The Magazines That Raised Me

Photo by Tracy Fuentes

By Tracy Fuentes

When I was seven years old, I first picked up my first issues of American Girl and Girls’ Life at a bookstore in the Philippines. Instantly, I was hooked. I was already a huge fan of the American Girl dolls and books, so the magazine was an immediate obsession. As soon as we returned to Vegas, I begged my parents for a subscription for both magazines. Amazingly, they said yes to American Girl.

My first subscription! From then on, I eagerly looked forward to my mom bringing in the mail, knowing that there was a chance a brand new issue could be there waiting for me. The pages of the magazine taught me how to do fun and easy crafts, encouraged me to respond to creative prompts, and taught me important life lessons through short stories. 

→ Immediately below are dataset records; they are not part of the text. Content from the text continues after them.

(* ===== verification/Cluster.v ===== *)
(** * Cluster membership ([src/internal/api/grpc/handlers/cluster.go])

    [JoinCluster], [LeaveCluster], [JoinMetadata], [LeaveMetadata] and the
    catch-up loop.  The membership requests of the NodeHost are the class
    [ClusterHost]: a request that returns nil has been applied, one that
    returns an error may or may not have been. *)
From stdpp Require Import prelude gmap strings.
From S2P Require Import Prelude Bytes MetaCommands MetaStateMachine MetaService.
Local Open Scope Z_scope.

(** What a membership change does to the voting and non-voting members. *)
Record members := mkMembers {
  voters : node_map;
  observers : node_map;
}.

Definition add_observer (id : Z) (addr : bytes) (m : members) : members :=
  mkMembers (voters m) (<[id := addr]> (observers m)).
Definition add_voter (id : Z) (addr : bytes) (m : members) : members :=
  mkMembers (<[id := addr]> (voters m)) (delete id (observers m)).
Definition remove_member (id : Z) (m : members) : members :=
  mkMembers (delete id (voters m)) (delete id (observers m)).

(** [changed f shard ms ms' e]: a request for [shard] whose change is [f]
    turned the memberships [ms] into [ms'] and answered [e]. *)
Definition changed (f : members → members) (shard : Z) (ms ms' : Z → members) (e : option error) : Prop :=
  (∀ sh, sh ≠ shard → ms' sh = ms sh) ∧
  (ms' shard = f (ms shard) ∨ (e ≠ None ∧ ms' shard = ms shard)).

Class ClusterHost := {
  h_t : Type;
  shard_members : h_t → Z → members;
  SyncRequestAddNonVoting : h_t → Z → Z → bytes → h_t * option error;
  SyncRequestAddReplica : h_t → Z → Z → bytes → h_t * option error;
  SyncRequestDeleteReplica : h_t → Z → Z → h_t * option error;
  AddNonVoting_spec h sh id a :
    let '(h', e) := SyncRequestAddNonVoting h sh id a in
    changed (add_observer id a) sh (shard_members h) (shard_members h') e;
  AddReplica_spec h sh id a :
    let '(h', e) := SyncRequestAddReplica h sh id a in
    changed (add_voter id a) sh (shard_members h) (shard_members h') e;
  DeleteReplica_spec h sh id :
    let '(h', e) := SyncRequestDeleteReplica h sh id in
    changed (remove_member id) sh (shard_members h) (shard_members h') e;
}.

(** What the [select] of the catch-up loop picks; a tick carries the error of
    the membership query, if it fails. *)
Inductive wait_event := EvDeadline | EvCtxDone (e : error) | EvTick (fault : option error).

(** A response of a membership handler: [Success] and [ErrorMessage]. *)
Record Response := mkResponse {
  Success : bool;
  ErrorMessage : option error;
}.

Section cluster.
Context {CH : ClusterHost}.

Definition failed (e : error) : Response := mkResponse false (Some e).

(** [waitForCatchUp] over the events selected so far; it waits when they run
    out. *)
Fixpoint waitForCatchUp (h : h_t) (shardID nodeID : Z) (evs : list wait_event) : outcome () :=
  match evs with
  | [] => OutOfFuel
  | EvDeadline :: _ => Err (ErrorMsg "timeout waiting for node %d to catch up" [nodeID])
  | EvCtxDone e :: _ => Err e
  | EvTick (Some _) :: evs' => waitForCatchUp h shardID nodeID evs'
  | EvTick None :: evs' =>
      match observers (shard_members h shardID) !! nodeID with
      | Some _ => Ok ()
      | None => waitForCatchUp h shardID nodeID evs'
      end
  end.

(** A request whose failure is reported in the response: [k] goes on after
    success. *)
Definition request (r : h_t * option error) (k : h_t → h_t * outcome Response)
    : h_t * outcome Response :=
  match r with
  | (h, Some e) => (h, Ok (failed e))
  | (h, None) => k h
  end.

Definition await (h : h_t) (o : outcome ()) (k : h_t * outcome Response) : h_t * outcome Response :=
  match o with
  | Ok _ => k
  | Err e => (h, Ok (failed (ErrorWrap "node did not catch up" e)))
  | Panic => (h, Panic)
  | OutOfFuel => (h, OutOfFuel)
  end.

(** [raftMode] is [app.A.NodeHost != nil]; [evs1] and [evs2] are the events of
    the two waits. *)
Definition JoinCluster (raftMode : bool) (eventShard nodeId : Z) (raftAddress : bytes)
    (evs1 evs2 : list wait_event) (h : h_t) : h_t * outcome Response :=
  if negb raftMode then (h, Err (ErrorMsg "node is not running in raft mode" []))
  else
    request (SyncRequestAddNonVoting h MetadataShardID nodeId raftAddress) (λ h,
    request (SyncRequestAddNonVoting h eventShard nodeId raftAddress) (λ h,
    await h (waitForCatchUp h eventShard nodeId evs1) (
    await h (waitForCatchUp h MetadataShardID nodeId evs2) (
    request (SyncRequestAddReplica h MetadataShardID nodeId raftAddress) (λ h,
    request (SyncRequestAddReplica h eventShard nodeId raftAddress) (λ h,
    (h, Ok (mkResponse true None)))))))).

Definition LeaveCluster (raftMode : bool) (eventShard nodeId : Z) (h : h_t)
    : h_t * outcome Response :=
  if negb raftMode then (h, Err (ErrorMsg "node is not running in raft mode" []))
  else
    request (SyncRequestDeleteReplica h eventShard nodeId) (λ h,
    request (SyncRequestDeleteReplica h MetadataShardID nodeId) (λ h,
    (h, Ok (mkResponse true None)))).

Definition JoinMetadata (raftMode : bool) (nodeId : Z) (raftAddress : bytes) (h : h_t)
    : h_t * outcome Response :=
  if negb raftMode then (h, Err (ErrorMsg "node is not running in raft mode" []))
  else
    request (SyncRequestAddNonVoting h MetadataShardID nodeId raftAddress) (λ h,
    (h, Ok (mkResponse true None))).

Definition LeaveMetadata (raftMode : bool) (nodeId : Z) (h : h_t) : h_t * outcome Response :=
  if negb raftMode then (h, Err (ErrorMsg "node is not running in raft mode" []))
  else
    request (SyncRequestDeleteReplica h MetadataShardID nodeId) (λ h,
    (h, Ok (mkResponse true None))).

(** ** Specification *)

(** Only the node [id] is affected, and only in the shards of [shs]. *)
Definition only_node (id : Z) (shs : list Z) (ms ms' : Z → members) : Prop :=
  ∀ sh, (sh ∉ shs → ms' sh = ms sh) ∧
    ∀ id', id' ≠ id → voters (ms' sh) !! id' = voters (ms sh) !! id' ∧
                      observers (ms' sh) !! id' = observers (ms sh) !! id'.

#[export] Instance only_node_preorder id shs : PreOrder (only_node id shs).
Proof.
  split; [done|]. intros m1 m2 m3 H12 H23 sh.
  destruct (H12 sh) as [A1 B1], (H23 sh) as [A2 B2]. split.
  - intros Hs. by rewrite A2, A1.
  - intros id' Hne. destruct (B1 id' Hne), (B2 id' Hne). split; congruence.
Qed.

Lemma changed_only f id shs sh ms ms' e :
  sh ∈ shs → (∀ m id', id' ≠ id → voters (f m) !! id' = voters m !! id' ∧
                                  observers (f m) !! id' = observers m !! id') →
  changed f sh ms ms' e → only_node id shs ms ms'.
Proof.
  intros Hin Hf [Ho Hs] sh'. destruct (decide (sh' = sh)) as [->|Hne].
  - split; [done|]. intros id' Hid. by destruct Hs as [->|[_ ->]]; [apply Hf|].
  - rewrite Ho by done. done.
Qed.

Lemma changed_ok f sh ms ms' : changed f sh ms ms' None → ms' sh = f (ms sh).
Proof. by intros [_ [?|[? _]]]. Qed.

Ltac member_lookup :=
  intros; split; simpl;
  first [done | by rewrite lookup_insert_ne | by rewrite lookup_delete_ne].

(** The effect of one request followed by the rest of a handler. *)
Lemma request_inv r k h' o :
  request r k = (h', o) →
  (∃ e, r = (h', Some e) ∧ o = Ok (failed e)) ∨ (∃ h1, r = (h1, None) ∧ k h1 = (h', o)).
Proof. destruct r as [h1 [e|]]; simpl; [intros [= <- <-]|]; eauto. Qed.

Lemma await_inv h w k h' o :
  await h w k = (h', o) → (h' = h ∧ ∀ r, o = Ok r → Success r = false) ∨ (w = Ok () ∧ k = (h', o)).
Proof.
  destruct w as [[]|e| |]; simpl; [by right|..]; intros [= <- <-]; left; split; try done.
  by intros r [= <-].
Qed.

Lemma add_observer_step h sh id a shs h1 e :
  sh ∈ shs → SyncRequestAddNonVoting h sh id a = (h1, e) →
  only_node id shs (shard_members h) (shard_members h1) ∧
  (∀ sh', voters (shard_members h1 sh') = voters (shard_members h sh')).
Proof.
  intros Hin E. pose proof (AddNonVoting_spec h sh id a) as Hs. rewrite E in Hs. split.
  - eapply changed_only; [done| |exact Hs]. member_lookup.
  - intros sh'. destruct Hs as [Ho Hs]. destruct (decide (sh' = sh)) as [->|]; [|by rewrite Ho].
    by destruct Hs as [->|[_ ->]].
Qed.

Lemma add_voter_step h sh id a shs h1 e :
  sh ∈ shs → SyncRequestAddReplica h sh id a = (h1, e) →
  only_node id shs (shard_members h) (shard_members h1) ∧
  (∀ sh', sh' ≠ sh → shard_members h1 sh' = shard_members h sh') ∧
  (e = None → shard_members h1 sh = add_voter id a (shard_members h sh)).
Proof.
  intros Hin E. pose proof (AddReplica_spec h sh id a) as Hs. rewrite E in Hs. split_and!.
  - eapply changed_only; [done| |exact Hs]. member_lookup.
  - apply Hs.
  - intros ->. by apply changed_ok.
Qed.

Lemma remove_step h sh id shs h1 e :
  sh ∈ shs → SyncRequestDeleteReplica h sh id = (h1, e) →
  only_node id shs (shard_members h) (shard_members h1) ∧
  (∀ sh', sh' ≠ sh → shard_members h1 sh' = shard_members h sh') ∧
  (e = None → shard_members h1 sh = remove_member id (shard_members h sh)).
Proof.
  intros Hin E. pose proof (DeleteReplica_spec h sh id) as Hs. rewrite E in Hs. split_and!.
  - eapply changed_only; [done| |exact Hs]. member_lookup.
  - apply Hs.
  - intros ->. by apply changed_ok.
Qed.

(** Joining touches nobody else: whatever happens, only the joining node's
    membership changes, and only in the two groups.  A successful answer means
    that the node votes in both groups under its address; and on every failure
    path a node that became a voter of the event shard is a voter of the
    metadata group, so the groups are never promoted in the wrong order. *)
Theorem join_cluster_sound raftMode eventShard id a evs1 evs2 h h' o :
  eventShard ≠ MetadataShardID →
  JoinCluster raftMode eventShard id a evs1 evs2 h = (h', o) →
  only_node id [MetadataShardID; eventShard] (shard_members h) (shard_members h') ∧
  (∀ r, o = Ok r → Success r = true → ∀ sh, sh ∈ [MetadataShardID; eventShard] →
     voters (shard_members h' sh) !! id = Some a ∧ observers (shard_members h' sh) !! id = None) ∧
  (is_Some (voters (shard_members h' eventShard) !! id) →
   is_Some (voters (shard_members h eventShard) !! id) ∨
   voters (shard_members h' MetadataShardID) !! id = Some a).
Proof.
  intros Hne Hr. set (shs := [MetadataShardID; eventShard]).
  assert (MetadataShardID ∈ shs ∧ eventShard ∈ shs) as [Hm Hv] by (unfold shs; set_solver).
  unfold JoinCluster in Hr. destruct raftMode; simpl in Hr; [|simplify_eq; split_and!; [reflexivity|done|by left]].
  apply request_inv in Hr as [(e & E1 & ->)|(h1 & E1 & Hr)];
    destruct (add_observer_step _ _ _ _ shs _ _ Hm E1) as [O1 V1];
    [rewrite V1; split_and!; [done|by intros r [= <-]|by left]|].
  apply request_inv in Hr as [(e & E2 & ->)|(h2 & E2 & Hr)];
    destruct (add_observer_step _ _ _ _ shs _ _ Hv E2) as [O2 V2];
    [rewrite V2, V1; split_and!; [by etrans|by intros r [= <-]|by left]|].
  assert (only_node id shs (shard_members h) (shard_members h2)) as O12 by (by etrans).
  assert (∀ sh, voters (shard_members h2 sh) = voters (shard_members h sh)) as V12
    by (intros; by rewrite V2, V1).
  apply await_inv in Hr as [(-> & Hf)|(_ & Hr)];
    [rewrite V12; split_and!; [done|intros r Er; by rewrite (Hf r Er)|by left]|].
  apply await_inv in Hr as [(-> & Hf)|(_ & Hr)];
    [rewrite V12; split_and!; [done|intros r Er; by rewrite (Hf r Er)|by left]|].
  apply request_inv in Hr as [(e & E3 & ->)|(h3 & E3 & Hr)];
    destruct (add_voter_step _ _ _ _ shs _ _ Hm E3) as (O3 & S3 & A3);
    [rewrite S3, V12 by done; split_and!; [by etrans|by intros r [= <-]|by left]|].
  specialize (A3 eq_refl).
  apply request_inv in Hr as [(e & E4 & ->)|(h4 & E4 & Hr)];
    destruct (add_voter_step _ _ _ _ shs _ _ Hv E4) as (O4 & S4 & A4).
  all: assert (voters (shard_members h' MetadataShardID) !! id = Some a ∧
               observers (shard_members h' MetadataShardID) !! id = None) as Hmeta
    by (try (injection Hr as <- <-); rewrite S4, A3 by done; simpl;
        by rewrite lookup_insert_eq, lookup_delete_eq).
  - split_and!; [by do 2 (etrans; [done|])|by intros r [= <-]|right; apply Hmeta].
  - injection Hr as <- <-. split_and!; [by do 2 (etrans; [done|])| |right; apply Hmeta].
    intros r _ _ sh [->|[->|[]%elem_of_nil]%elem_of_cons]%elem_of_cons; [done|].
    rewrite A4 by done. simpl. by rewrite lookup_insert_eq, lookup_delete_eq.
Qed.

(** Leaving: a successful answer means that the node is a member of neither
    group; nobody else is touched, and a node that is gone from the metadata
    group is gone from the event shard. *)
Theorem leave_cluster_sound raftMode eventShard id h h' o :
  eventShard ≠ MetadataShardID →
  LeaveCluster raftMode eventShard id h = (h', o) →
  only_node id [MetadataShardID; eventShard] (shard_members h) (shard_members h') ∧
  (∀ r, o = Ok r → Success r = true → ∀ sh, sh ∈ [MetadataShardID; eventShard] →
     voters (shard_members h' sh) !! id = None ∧ observers (shard_members h' sh) !! id = None).
Proof.
  intros Hne Hr. set (shs := [MetadataShardID; eventShard]).
  assert (MetadataShardID ∈ shs ∧ eventShard ∈ shs) as [Hm Hv] by (unfold shs; set_solver).
  unfold LeaveCluster in Hr. destruct raftMode; simpl in Hr; [|simplify_eq; by split].
  apply request_inv in Hr as [(e & E1 & ->)|(h1 & E1 & Hr)];
    destruct (remove_step _ _ _ shs _ _ Hv E1) as (O1 & S1 & A1);
    [split; [done|by intros r [= <-]]|].
  apply request_inv in Hr as [(e & E2 & ->)|(h2 & E2 & Hr)];
    destruct (remove_step _ _ _ shs _ _ Hm E2) as (O2 & S2 & A2);
    [split; [by etrans|by intros r [= <-]]|].
  injection Hr as <- <-. split; [by etrans|].
  intros r _ _ sh [->|[->|[]%elem_of_nil]%elem_of_cons]%elem_of_cons.
  - rewrite A2 by done. simpl. by rewrite !lookup_delete_eq.
  - rewrite S2, A1 by done. simpl. by rewrite !lookup_delete_eq.
Qed.
End cluster.

(** ** Runs *)
#[local] Unset Program Cases.
#[local] Obligation Tactic := idtac.

Definition set_members (sh : Z) (f : members → members) (h : gmap Z members) : gmap Z members :=
  <[sh := f (default (mkMembers ∅ ∅) (h !! sh))]> h.

Lemma set_members_changed sh f h :
  changed f sh (λ s, default (mkMembers ∅ ∅) (h !! s))
    (λ s, default (mkMembers ∅ ∅) (set_members sh f h !! s)) None.
Proof.
  unfold set_members. split.
  - intros s Hs. by rewrite lookup_insert_ne.
  - left. by rewrite lookup_insert_eq.
Qed.

(** A host whose requests always succeed. *)
Program Definition map_host : ClusterHost := {|
  h_t := gmap Z members;
  shard_members h sh := default (mkMembers ∅ ∅) (h !! sh);
  SyncRequestAddNonVoting h sh id a := (set_members sh (add_observer id a) h, None);
  SyncRequestAddReplica h sh id a := (set_members sh (add_voter id a) h, None);
  SyncRequestDeleteReplica h sh id := (set_members sh (remove_member id) h, None);
|}.
Next Obligation. intros. apply set_members_changed. Qed.
Next Obligation. intros. apply set_members_changed. Qed.
Next Obligation. intros. apply set_members_changed. Qed.

Abbreviation sample_join := (@JoinCluster map_host true 1 3 (of_str "n3:5000")
  [EvTick (Some ErrEOF); EvTick None] [EvTick None] (∅ : gmap Z members)).

Lemma join_cluster_sound_witness :
  voters (@shard_members map_host sample_join.1 1) !! 3 = Some (of_str "n3:5000").
Proof.
  refine (proj1 (proj1 (proj2 (@join_cluster_sound map_host true 1 3 (of_str "n3:5000")
    [EvTick (Some ErrEOF); EvTick None] [EvTick None] (∅ : gmap Z members) sample_join.1
    (Ok (mkResponse true None)) _ (pair_snd_eq sample_join _ _))) _ eq_refl eq_refl 1 _)).
  - done.
  - by vm_compute.
  - right. left.
Defined.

One of my favorite things about the magazine, even now as an adult looking back, were the stories about real girls who were also young but doing amazing things for their communities. In third grade, I became interested in helping the environment. No, I did not understand anything about climate change and global warming. I don’t think I even knew what carbon dioxide was. All I knew was that there were girls around my age that were recycling and collecting trash and doing amazing things to help save the planet. 

I was inspired. I began collecting all the paper in the house in a bin instead of throwing it away, using some for scratch paper, and planning to recycle the rest. I pestered my mom about recycling, asking if our community had recycling bins. She said that there was no recycling pick-up in our neighborhood, and she did not want to drive somewhere to drop off recycling. She told me to bring the paper to school and recycle it in the class recycling bin. I did not want to do that, as I thought I would be questioned. I basically gave up on that, but I still cared about the environment from then to this day (I recycle now, I promise).

I read an article about a girl who grew out her hair and donated it to Locks of Love so that it could be made into wigs for cancer patients. I really wanted to do the same, but I could never grow my hair out. But the desire to help someone in that way still remains. Now that my hair has gotten super long, the longest it has ever been, I remember that childhood desire and plan on donating my hair when I do cut it. 

Girls’ Life was for when I hit my tween years. The magazine was packed with beauty and fashion advice, but I was not allowed to wear makeup and I believed that wearing Aeropostale and Hollister t-shirts was peak fashion. What hooked me were the advice pieces. How to make friends, how to throw the best birthday party, how to have the best summer break – I soaked up every piece of knowledge. I aspired to be that girl. You know, the one that has her life completely together. I believed these issues would lead me to it.

I never became that girl, but I still gained a lot of valuable insight from the magazine. There is a common misconception that these types of magazines, the ones for young girls, are only full of beauty and fashion advice that is not body positive or diverse and that they perpetuate stereotypes of what it means to be a girl. This could not be further from the truth. 

With American Girl, the pages always had pictures of real girls, not celebrities, of all different backgrounds. They celebrated the creative side of girls and encouraged them to make a difference in the world. A lot of the content was sent in by readers, girls ranging from ages seven to thirteen.

Girls’ Life does look superficial from the covers, I will say. There is always a celebrity, paired with promises to help you land the guy and look your best this school year. However, beyond the cover are articles that are very inclusive of all races, sexualities, and backgrounds. The articles are backed with information from experts, such as doctors, psychologists, researchers. Inside, a girl’s life is not just boys, makeup, and fashion.

I am incredibly nostalgic for those days where I awaited the next issues in the mail, I admit. I read other magazines throughout my life of course, but none of them impacted me as much as these two. I realized this last year, when I had plenty of time to reflect on my past, how amazing those magazines were and how they truly shaped me into the person I am today.

I was so inspired by them, I even invented my own: TNF Magazine (based on my initials). I would staple some copy paper together, to imitate a magazine. I would draw a cover with some article ideas, and usually, the other pages would remain blank as I forgot about it. While TNF Magazine never became a reality, I think my younger self would be absolutely ecstatic to learn about Kindergarten Mag.